=== Task to complete ===
The expected answer is the set of lines in the data below between the line holding "Lemma set_waiting_same w" and the line holding "(fun x => k))", inclusive, written out exactly.
*** Opening Materials provided ***
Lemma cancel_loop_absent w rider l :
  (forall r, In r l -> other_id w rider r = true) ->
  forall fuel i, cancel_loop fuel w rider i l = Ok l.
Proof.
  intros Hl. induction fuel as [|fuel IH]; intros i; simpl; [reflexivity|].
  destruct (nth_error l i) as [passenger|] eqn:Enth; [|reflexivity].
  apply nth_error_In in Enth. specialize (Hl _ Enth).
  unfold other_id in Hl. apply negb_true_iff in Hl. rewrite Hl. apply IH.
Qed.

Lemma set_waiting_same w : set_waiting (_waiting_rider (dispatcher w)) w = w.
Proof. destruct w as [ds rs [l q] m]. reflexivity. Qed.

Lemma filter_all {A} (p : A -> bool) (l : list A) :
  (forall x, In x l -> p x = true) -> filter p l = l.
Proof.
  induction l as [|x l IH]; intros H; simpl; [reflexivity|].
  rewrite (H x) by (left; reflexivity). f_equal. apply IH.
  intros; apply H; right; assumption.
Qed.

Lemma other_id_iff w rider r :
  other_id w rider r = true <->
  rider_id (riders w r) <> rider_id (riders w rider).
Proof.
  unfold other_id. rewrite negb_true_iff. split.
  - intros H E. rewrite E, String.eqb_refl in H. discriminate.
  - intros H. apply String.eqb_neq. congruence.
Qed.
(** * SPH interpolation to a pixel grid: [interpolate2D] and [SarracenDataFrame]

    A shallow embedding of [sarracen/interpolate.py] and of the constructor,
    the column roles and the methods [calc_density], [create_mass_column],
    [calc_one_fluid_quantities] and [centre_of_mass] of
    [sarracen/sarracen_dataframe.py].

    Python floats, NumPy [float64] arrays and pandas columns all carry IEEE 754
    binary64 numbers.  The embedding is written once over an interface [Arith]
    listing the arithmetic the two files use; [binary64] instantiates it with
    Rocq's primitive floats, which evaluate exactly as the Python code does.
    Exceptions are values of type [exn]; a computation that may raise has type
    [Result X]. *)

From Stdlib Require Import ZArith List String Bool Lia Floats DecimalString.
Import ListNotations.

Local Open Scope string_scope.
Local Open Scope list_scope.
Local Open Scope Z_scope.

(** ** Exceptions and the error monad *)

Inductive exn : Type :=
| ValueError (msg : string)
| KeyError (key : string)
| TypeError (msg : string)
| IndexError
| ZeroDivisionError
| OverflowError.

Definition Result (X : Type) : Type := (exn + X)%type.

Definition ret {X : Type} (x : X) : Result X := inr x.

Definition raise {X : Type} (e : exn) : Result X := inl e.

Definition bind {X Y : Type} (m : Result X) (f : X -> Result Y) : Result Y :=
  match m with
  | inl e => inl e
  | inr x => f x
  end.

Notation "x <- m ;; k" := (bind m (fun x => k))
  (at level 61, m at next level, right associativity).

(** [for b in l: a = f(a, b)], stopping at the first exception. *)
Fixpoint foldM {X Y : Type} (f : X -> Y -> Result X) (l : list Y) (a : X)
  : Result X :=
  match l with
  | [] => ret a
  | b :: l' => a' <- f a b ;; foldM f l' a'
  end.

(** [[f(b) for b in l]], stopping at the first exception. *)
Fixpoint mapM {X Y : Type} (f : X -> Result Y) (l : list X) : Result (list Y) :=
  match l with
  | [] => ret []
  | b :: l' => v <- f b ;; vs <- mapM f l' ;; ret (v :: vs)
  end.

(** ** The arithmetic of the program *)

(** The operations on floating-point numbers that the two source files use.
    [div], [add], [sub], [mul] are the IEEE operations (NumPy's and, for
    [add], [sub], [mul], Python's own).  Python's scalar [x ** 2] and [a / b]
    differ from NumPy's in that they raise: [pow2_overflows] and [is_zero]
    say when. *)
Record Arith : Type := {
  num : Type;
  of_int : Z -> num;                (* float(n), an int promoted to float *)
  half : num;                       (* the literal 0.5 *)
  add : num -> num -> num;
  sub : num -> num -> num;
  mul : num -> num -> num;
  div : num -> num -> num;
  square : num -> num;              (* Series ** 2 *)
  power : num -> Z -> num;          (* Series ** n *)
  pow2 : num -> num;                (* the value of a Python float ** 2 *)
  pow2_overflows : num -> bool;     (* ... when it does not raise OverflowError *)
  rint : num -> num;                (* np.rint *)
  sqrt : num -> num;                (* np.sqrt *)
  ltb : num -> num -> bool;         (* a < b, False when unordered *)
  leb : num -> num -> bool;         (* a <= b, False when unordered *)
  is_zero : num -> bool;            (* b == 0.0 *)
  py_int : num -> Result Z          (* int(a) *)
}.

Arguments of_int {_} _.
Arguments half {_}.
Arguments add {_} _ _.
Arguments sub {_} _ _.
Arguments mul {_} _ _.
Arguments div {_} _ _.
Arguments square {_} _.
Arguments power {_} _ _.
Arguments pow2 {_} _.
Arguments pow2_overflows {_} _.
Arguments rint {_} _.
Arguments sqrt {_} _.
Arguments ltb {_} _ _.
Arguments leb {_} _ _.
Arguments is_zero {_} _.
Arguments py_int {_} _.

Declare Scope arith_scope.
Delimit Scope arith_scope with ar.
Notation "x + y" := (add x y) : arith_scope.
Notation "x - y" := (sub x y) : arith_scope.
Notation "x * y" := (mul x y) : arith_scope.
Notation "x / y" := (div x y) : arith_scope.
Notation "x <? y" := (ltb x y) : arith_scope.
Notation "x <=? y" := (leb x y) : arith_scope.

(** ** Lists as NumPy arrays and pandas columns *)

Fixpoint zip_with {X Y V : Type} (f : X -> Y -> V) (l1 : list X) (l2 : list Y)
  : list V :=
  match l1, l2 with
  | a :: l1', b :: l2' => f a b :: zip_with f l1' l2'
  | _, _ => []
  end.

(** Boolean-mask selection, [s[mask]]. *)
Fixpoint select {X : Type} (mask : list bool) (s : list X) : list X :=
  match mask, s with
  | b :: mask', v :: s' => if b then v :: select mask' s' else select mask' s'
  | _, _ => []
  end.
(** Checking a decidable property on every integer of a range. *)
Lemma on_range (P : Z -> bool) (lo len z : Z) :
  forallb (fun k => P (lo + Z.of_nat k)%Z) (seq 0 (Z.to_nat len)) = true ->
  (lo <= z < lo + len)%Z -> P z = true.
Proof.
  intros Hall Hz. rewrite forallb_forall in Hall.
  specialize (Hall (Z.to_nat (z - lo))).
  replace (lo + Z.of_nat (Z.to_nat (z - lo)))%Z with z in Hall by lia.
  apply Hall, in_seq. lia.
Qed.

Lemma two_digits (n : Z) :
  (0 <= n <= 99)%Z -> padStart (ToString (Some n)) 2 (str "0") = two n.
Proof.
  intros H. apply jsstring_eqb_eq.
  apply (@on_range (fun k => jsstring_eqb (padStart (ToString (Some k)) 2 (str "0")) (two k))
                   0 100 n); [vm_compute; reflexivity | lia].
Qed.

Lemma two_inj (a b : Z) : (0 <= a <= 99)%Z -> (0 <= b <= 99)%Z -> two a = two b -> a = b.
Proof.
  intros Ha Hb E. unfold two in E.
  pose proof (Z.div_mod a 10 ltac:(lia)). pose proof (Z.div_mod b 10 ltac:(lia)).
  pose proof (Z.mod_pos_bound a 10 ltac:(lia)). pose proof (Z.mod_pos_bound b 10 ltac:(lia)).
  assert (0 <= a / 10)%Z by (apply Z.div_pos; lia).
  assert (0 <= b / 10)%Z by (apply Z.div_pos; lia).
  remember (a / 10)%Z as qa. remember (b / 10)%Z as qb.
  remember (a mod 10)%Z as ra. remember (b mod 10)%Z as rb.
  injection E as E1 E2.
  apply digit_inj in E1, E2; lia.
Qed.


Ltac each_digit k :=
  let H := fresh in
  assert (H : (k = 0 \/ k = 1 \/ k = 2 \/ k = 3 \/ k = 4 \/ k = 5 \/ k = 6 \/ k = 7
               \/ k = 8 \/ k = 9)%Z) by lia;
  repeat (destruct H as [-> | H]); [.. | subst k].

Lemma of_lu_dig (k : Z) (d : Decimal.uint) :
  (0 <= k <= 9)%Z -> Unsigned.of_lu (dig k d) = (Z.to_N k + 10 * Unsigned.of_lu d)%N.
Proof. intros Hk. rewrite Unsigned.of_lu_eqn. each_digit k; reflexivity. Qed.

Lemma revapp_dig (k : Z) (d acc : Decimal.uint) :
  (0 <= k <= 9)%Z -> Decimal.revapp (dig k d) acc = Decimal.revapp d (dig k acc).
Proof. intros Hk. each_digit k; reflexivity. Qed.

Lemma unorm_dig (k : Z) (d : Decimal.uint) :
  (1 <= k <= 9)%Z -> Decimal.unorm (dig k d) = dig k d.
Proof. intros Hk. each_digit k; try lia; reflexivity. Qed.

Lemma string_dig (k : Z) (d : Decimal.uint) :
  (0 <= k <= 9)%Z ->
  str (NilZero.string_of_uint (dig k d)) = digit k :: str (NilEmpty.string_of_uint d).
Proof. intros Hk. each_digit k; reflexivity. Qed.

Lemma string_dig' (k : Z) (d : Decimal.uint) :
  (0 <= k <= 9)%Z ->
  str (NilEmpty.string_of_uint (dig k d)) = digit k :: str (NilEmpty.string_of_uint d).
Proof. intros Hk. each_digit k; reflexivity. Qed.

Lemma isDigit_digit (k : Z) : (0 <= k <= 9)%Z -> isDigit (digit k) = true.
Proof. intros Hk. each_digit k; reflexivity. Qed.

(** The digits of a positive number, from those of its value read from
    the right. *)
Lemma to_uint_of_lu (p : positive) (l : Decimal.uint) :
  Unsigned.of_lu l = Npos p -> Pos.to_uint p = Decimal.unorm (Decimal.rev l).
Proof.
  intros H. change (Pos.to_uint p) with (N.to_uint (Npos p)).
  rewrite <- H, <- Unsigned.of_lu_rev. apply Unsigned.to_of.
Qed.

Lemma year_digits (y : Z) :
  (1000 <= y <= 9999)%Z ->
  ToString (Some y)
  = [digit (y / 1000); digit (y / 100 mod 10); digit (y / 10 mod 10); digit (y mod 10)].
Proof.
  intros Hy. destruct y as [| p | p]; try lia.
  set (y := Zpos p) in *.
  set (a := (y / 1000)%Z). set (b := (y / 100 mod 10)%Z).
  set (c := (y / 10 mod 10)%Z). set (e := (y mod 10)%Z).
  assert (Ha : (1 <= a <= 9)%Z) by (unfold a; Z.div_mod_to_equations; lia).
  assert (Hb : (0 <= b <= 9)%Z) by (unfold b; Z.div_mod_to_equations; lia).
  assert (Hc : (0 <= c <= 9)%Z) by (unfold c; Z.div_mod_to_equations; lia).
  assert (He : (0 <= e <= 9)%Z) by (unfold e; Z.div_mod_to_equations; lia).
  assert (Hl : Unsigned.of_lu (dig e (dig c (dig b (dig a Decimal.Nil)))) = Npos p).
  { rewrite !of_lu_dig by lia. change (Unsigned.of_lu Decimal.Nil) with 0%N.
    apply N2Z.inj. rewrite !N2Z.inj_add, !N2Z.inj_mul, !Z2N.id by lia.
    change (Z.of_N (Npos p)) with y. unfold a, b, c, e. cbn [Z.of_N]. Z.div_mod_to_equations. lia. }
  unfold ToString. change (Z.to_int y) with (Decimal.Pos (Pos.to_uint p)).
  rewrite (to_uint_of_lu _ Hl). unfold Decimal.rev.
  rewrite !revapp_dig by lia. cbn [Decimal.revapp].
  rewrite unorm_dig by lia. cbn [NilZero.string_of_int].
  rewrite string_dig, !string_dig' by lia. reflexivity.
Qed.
*** Closing Materials provided ***
=== Written answer ===
Lemma set_waiting_same w : set_waiting (_waiting_rider (dispatcher w)) w = w.
Proof. destruct w as [ds rs [l q] m]. reflexivity. Qed.

Lemma filter_all {A} (p : A -> bool) (l : list A) :
  (forall x, In x l -> p x = true) -> filter p l = l.
Proof.
  induction l as [|x l IH]; intros H; simpl; [reflexivity|].
  rewrite (H x) by (left; reflexivity). f_equal. apply IH.
  intros; apply H; right; assumption.
Qed.

Lemma other_id_iff w rider r :
  other_id w rider r = true <->
  rider_id (riders w r) <> rider_id (riders w rider).
Proof.
  unfold other_id. rewrite negb_true_iff. split.
  - intros H E. rewrite E, String.eqb_refl in H. discriminate.
  - intros H. apply String.eqb_neq. congruence.
Qed.
(** * SPH interpolation to a pixel grid: [interpolate2D] and [SarracenDataFrame]

    A shallow embedding of [sarracen/interpolate.py] and of the constructor,
    the column roles and the methods [calc_density], [create_mass_column],
    [calc_one_fluid_quantities] and [centre_of_mass] of
    [sarracen/sarracen_dataframe.py].

    Python floats, NumPy [float64] arrays and pandas columns all carry IEEE 754
    binary64 numbers.  The embedding is written once over an interface [Arith]
    listing the arithmetic the two files use; [binary64] instantiates it with
    Rocq's primitive floats, which evaluate exactly as the Python code does.
    Exceptions are values of type [exn]; a computation that may raise has type
    [Result X]. *)

From Stdlib Require Import ZArith List String Bool Lia Floats DecimalString.
Import ListNotations.

Local Open Scope string_scope.
Local Open Scope list_scope.
Local Open Scope Z_scope.

(** ** Exceptions and the error monad *)

Inductive exn : Type :=
| ValueError (msg : string)
| KeyError (key : string)
| TypeError (msg : string)
| IndexError
| ZeroDivisionError
| OverflowError.

Definition Result (X : Type) : Type := (exn + X)%type.

Definition ret {X : Type} (x : X) : Result X := inr x.

Definition raise {X : Type} (e : exn) : Result X := inl e.

Definition bind {X Y : Type} (m : Result X) (f : X -> Result Y) : Result Y :=
  match m with
  | inl e => inl e
  | inr x => f x
  end.

Notation "x <- m ;; k" := (bind m (fun x => k))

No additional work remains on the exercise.